How does digital customer experience differ from customer experience?

Customer experience, or CX, refers to a customer’s perception of your brand based on every interaction they have with your business, including in-store shopping, web product search, customer service—and everything in between. Those experiences drive an opinion about your company and the decision to do business with you in the future.

Though digital experience can be seen as a key component of a person’s over customer experience, it has unique characteristics that set it apart.

DCX engagement is in real-time. That means there are sometimes dozens of data points within those interactions that comprise digital customer experience, such as scrolling down a page, clicking on a link, navigating to another screen and many other movements. Those moments can provide key information about the customer’s behavior and actions, such as abandonment, conversion, screen time and other metrics.

Unlike CX, DCX is never a one-way experience–such as reading billboard ads or store signage. The person online is always interacting with a screen, whether it’s web or app and that data is being captured.

As digital influence continues to grow, digital customer experience influence will too. In a Forbes Insights and Glassbox customer experience survey, 84% of executives agree that to survive, businesses must deliver excellent digital CX.

👉🏻 Get your copy of the full Forbes Insights report, The Leading Edge of Digital Customer Experience.

What is digital customer experience management?

Digital customer experience management uses digital channels and technologies to enhance the online customer experience. This includes managing, creating, designing and responding to online consumer interactions to increase customer satisfaction and consumer loyalty through digital customer service solutions.

Put another way, digital CX will tell you what the customer experiences, but digital experience management will tell you the effectiveness of your efforts across your digital channels. Digital customer experience management provides the tools to gain insights and make informed decisions in a holistic, strategic way.
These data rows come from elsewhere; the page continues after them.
Definition set_valid_count (s : state) (account n : N) : state :=
  mkState (bondToken s) (minBondAmount s) (challengePeriod s) (slashPercentage s)
          (attestations s) (attestationIds s)
          (<[account := n]> (attesterValidCount s)) (attesterSlashCount s)
          (challengerWinCount s) (roles s).

Definition set_slash_count (s : state) (account n : N) : state :=
  mkState (bondToken s) (minBondAmount s) (challengePeriod s) (slashPercentage s)
          (attestations s) (attestationIds s)
          (attesterValidCount s) (<[account := n]> (attesterSlashCount s))
          (challengerWinCount s) (roles s).

Definition set_win_count (s : state) (account n : N) : state :=
  mkState (bondToken s) (minBondAmount s) (challengePeriod s) (slashPercentage s)
          (attestations s) (attestationIds s)
          (attesterValidCount s) (attesterSlashCount s)
          (<[account := n]> (challengerWinCount s)) (roles s).

Definition push_id (s : state) (attestationId : N) : state :=
  mkState (bondToken s) (minBondAmount s) (challengePeriod s) (slashPercentage s)
          (attestations s) (attestationIds s ++ [attestationId])
          (attesterValidCount s) (attesterSlashCount s) (challengerWinCount s) (roles s).

Definition set_config (s : state) (minBond period pct : N) : state :=
  mkState (bondToken s) minBond period pct
          (attestations s) (attestationIds s)
          (attesterValidCount s) (attesterSlashCount s) (challengerWinCount s) (roles s).

Definition set_roles (s : state) (rs : gset (N * N)) : state :=
  mkState (bondToken s) (minBondAmount s) (challengePeriod s) (slashPercentage s)
          (attestations s) (attestationIds s)
          (attesterValidCount s) (attesterSlashCount s) (challengerWinCount s) rs.

Definition constructor (_admin _bondToken _minBondAmount _challengePeriod _slashPercentage : N)
  : result state :=
  require (negb (_bondToken =? 0)) "Invalid bond token" ;;
  require (_slashPercentage <=? 10000) "Invalid slash percentage" ;;
  mret (mkState _bondToken _minBondAmount _challengePeriod _slashPercentage
          ∅ [] ∅ ∅ ∅
          (_grantRole (_grantRole ∅ DEFAULT_ADMIN_ROLE _admin) ARBITER_ROLE _admin)).

(** [keccak256(abi.encodePacked(msg.sender, contentHash, block.timestamp,
    block.number))]. *)
Definition attestation_id (sender _contentHash now blockNumber : N) : N :=
  keccak256 (be_bytes 20 sender ++ be_bytes 32 _contentHash
             ++ be_bytes 32 now ++ be_bytes 32 blockNumber).

Definition submitAttestation (this now blockNumber sender _contentHash _bondAmount : N) (s : state)
  : result (N * state * list call) :=
  require (negb (_contentHash =? 0)) "Invalid content hash" ;;
  let attestationId := attestation_id sender _contentHash now blockNumber in
  require (timestamp (attestation_at s attestationId) =? 0) "Attestation exists" ;;
  calls ← (if 0 <? _bondAmount then
             require (minBondAmount s <=? _bondAmount) "Bond too low" ;;
             mret [TransferFrom (bondToken s) sender this _bondAmount]
           else mret []) ;
  deadline ← checked_add now (challengePeriod s) ;
  let att := mkAttestation sender _contentHash _bondAmount now deadline Pending 0 0 in
  mret (attestationId, push_id (set_attestation s attestationId att) attestationId, calls).

Definition challenge (now sender attestationId reason : N) (s : state) : result state :=
  let att := attestation_at s attestationId in
  require (negb (timestamp att =? 0)) "Attestation not found" ;;
  require (bool_decide (status att = Pending)) "Not challengeable" ;;
  require (now <=? challengeDeadline att) "Challenge period ended" ;;
  require (negb (sender =? attester att)) "Cannot self-challenge" ;;
  mret (set_attestation s attestationId
          (mkAttestation (attester att) (contentHash att) (bondAmount att) (timestamp att)
                         (challengeDeadline att) Challenged sender reason)).

Definition arbitrate (sender attestationId : N) (challengeSucceeded : bool) (s : state)
  : result (state * list call) :=
  onlyRole (roles s) ARBITER_ROLE sender ;;
  let att := attestation_at s attestationId in
  require (bool_decide (status att = Challenged)) "Not in challenge" ;;
  if challengeSucceeded then
    let s1 := set_attestation s attestationId (set_status att Slashed) in
    slashes ← checked_add (count_at (attesterSlashCount s1) (attester att)) 1 ;
    let s2 := set_slash_count s1 (attester att) slashes in
    wins ← checked_add (count_at (challengerWinCount s2) (challenger att)) 1 ;
    let s3 := set_win_count s2 (challenger att) wins in
    product ← checked_mul (bondAmount att) (slashPercentage s3) ;
    let slashAmount := product / 10000 in
    refundAmount ← checked_sub (bondAmount att) slashAmount ;
    mret (s3,
          (if 0 <? slashAmount then [Transfer (bondToken s3) (challenger att) slashAmount] else [])
          ++ (if 0 <? refundAmount then [Transfer (bondToken s3) (attester att) refundAmount] else []))
  else
    let s1 := set_attestation s attestationId (set_status att Validated) in
    valids ← checked_add (count_at (attesterValidCount s1) (attester att)) 1 ;
    mret (set_valid_count s1 (attester att) valids, []).

Definition validate (now attestationId : N) (s : state) : result state :=
  let att := attestation_at s attestationId in
  require (bool_decide (status att = Pending)) "Not pending" ;;
  require (challengeDeadline att <? now) "Challenge period not ended" ;;
  let s1 := set_attestation s attestationId (set_status att Validated) in
  valids ← checked_add (count_at (attesterValidCount s1) (attester att)) 1 ;
  mret (set_valid_count s1 (attester att) valids).

Definition withdrawBond (sender attestationId : N) (s : state) : result (state * list call) :=
  let att := attestation_at s attestationId in
  require (sender =? attester att) "Not attester" ;;
  require (bool_decide (status att = Validated)) "Not validated" ;;
  require (0 <? bondAmount att) "No bond" ;;
  let amount := bondAmount att in
  mret (set_attestation s attestationId
          (mkAttestation (attester att) (contentHash att) 0 (timestamp att)
                         (challengeDeadline att) Withdrawn (challenger att) (challengeReason att)),
        [Transfer (bondToken s) sender amount]).

Definition getAttestation (s : state) (attestationId : N) : Attestation :=
  attestation_at s attestationId.

Definition getAttesterStats (s : state) (account : N) : N * N :=
  (count_at (attesterValidCount s) account, count_at (attesterSlashCount s) account).

Definition setMinBondAmount (sender _amount : N) (s : state) : result state :=
  onlyRole (roles s) DEFAULT_ADMIN_ROLE sender ;;
  mret (set_config s _amount (challengePeriod s) (slashPercentage s)).

Definition setChallengePeriod (sender _period : N) (s : state) : result state :=
  onlyRole (roles s) DEFAULT_ADMIN_ROLE sender ;;
  mret (set_config s (minBondAmount s) _period (slashPercentage s)).

Definition setSlashPercentage (sender _percentage : N) (s : state) : result state :=
  onlyRole (roles s) DEFAULT_ADMIN_ROLE sender ;;
  require (_percentage <=? 10000) "Invalid percentage" ;;
  mret (set_config s (minBondAmount s) (challengePeriod s) _percentage).

(** The external functions, as one transaction type. *)
Inductive tx : Type :=
| SubmitAttestation (_contentHash _bondAmount : N)
| Challenge (attestationId reason : N)
| Arbitrate (attestationId : N) (challengeSucceeded : bool)
| Validate (attestationId : N)
| WithdrawBond (attestationId : N)
| SetMinBondAmount (_amount : N)
| SetChallengePeriod (_period : N)
| SetSlashPercentage (_percentage : N)
| GrantRole (role account : N)
| RevokeRole (role account : N)
| RenounceRole (role callerConfirmation : N).

(** The block a transaction runs in, who sent it, and the address of the
    registry itself ([address(this)]). *)
Record env : Type := mkEnv { this : N; now : N; blockNumber : N; sender : N }.

Definition step (e : env) (t : tx) (s : state) : result (state * list call) :=
  match t with
  | SubmitAttestation h b =>
      (fun r : N * state * list call => (r.1.2, r.2))
        <$> submitAttestation (this e) (now e) (blockNumber e) (sender e) h b s
  | Challenge i r => (fun s' => (s', [])) <$> challenge (now e) (sender e) i r s
  | Arbitrate i ok => arbitrate (sender e) i ok s
  | Validate i => (fun s' => (s', [])) <$> validate (now e) i s
  | WithdrawBond i => withdrawBond (sender e) i s
  | SetMinBondAmount a => (fun s' => (s', [])) <$> setMinBondAmount (sender e) a s
  | SetChallengePeriod p => (fun s' => (s', [])) <$> setChallengePeriod (sender e) p s
  | SetSlashPercentage p => (fun s' => (s', [])) <$> setSlashPercentage (sender e) p s
  | GrantRole role account =>
      (fun rs => (set_roles s rs, [])) <$> grantRole (sender e) role account (roles s)
  | RevokeRole role account =>
      (fun rs => (set_roles s rs, [])) <$> revokeRole (sender e) role account (roles s)
  | RenounceRole role c =>
      (fun rs => (set_roles s rs, [])) <$> renounceRole (sender e) role c (roles s)
  end.

(** A sequence of transactions; a reverted one leaves the state as it
    was. The states passed through are collected, the first one first. *)
Fixpoint run (txs : list (env * tx)) (s : state) : list state :=
  match txs with
  | [] => [s]
  | (e, t) :: rest =>
      match step e t s with
      | Ok (s', _) => s :: run rest s'
      | Err _ => s :: run rest s
      end
  end.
Some of the key areas of digital customer experience management are:

  • Developing a deep understanding of how customers are engaging and their behaviors.

  • Uncovering issues along the customer journey that lead to struggles and abandonment.

  • Monitoring and measuring digital channels through feedback and surveys.

  • Designing and implementing improvements to UX, funnels and other identified areas.

Importance of digital customer experience in the digital age

The growth of digital CX can be linked directly to the explosion of mobile phone usage and apps. In fact, mobile accounts for about half of web traffic globally. Apps usher in even more digital interactions, upping the challenges for issues but also opportunities for more loyal customers and revenue.

Expectations for consistent experiences across digital channels create a whole new standard for customers' demands. Today’s customer wants a speedy, friction-free experience, and most will accept nothing less. Almost half of online customers expect a web page to load in under 2 seconds. Companies that take a proactive, customer-centric approach will be one step ahead, and those that don’t will risk losing business to the competition.

It also ups the ante for the quality of data: Collecting analytics is a must but should go far beyond that, ensuring that the insights captured are both relevant and actionable.

Defining the customer journey in the digital space

Because digital customer experience is so critical, in addition to plotting out the traditional customer journey, many businesses are turning to a digital customer journey map to pinpoint each digital interaction along the conversion path.

The digital customer journey map visually represents each step a customer takes with a brand online, identifying the different touchpoints and channels a customer uses during their journey– from initial awareness and consideration to making a purchase and beyond. It provides the foundation for looking at each interaction and how it can be optimized.

Because each industry and company has its own unique path to conversion, it’s important to create a realistic representation of that journey based on customer research and available analytics. These journeys should also be regularly revisited and revised to align any new customer insights or changes to the customer funnel.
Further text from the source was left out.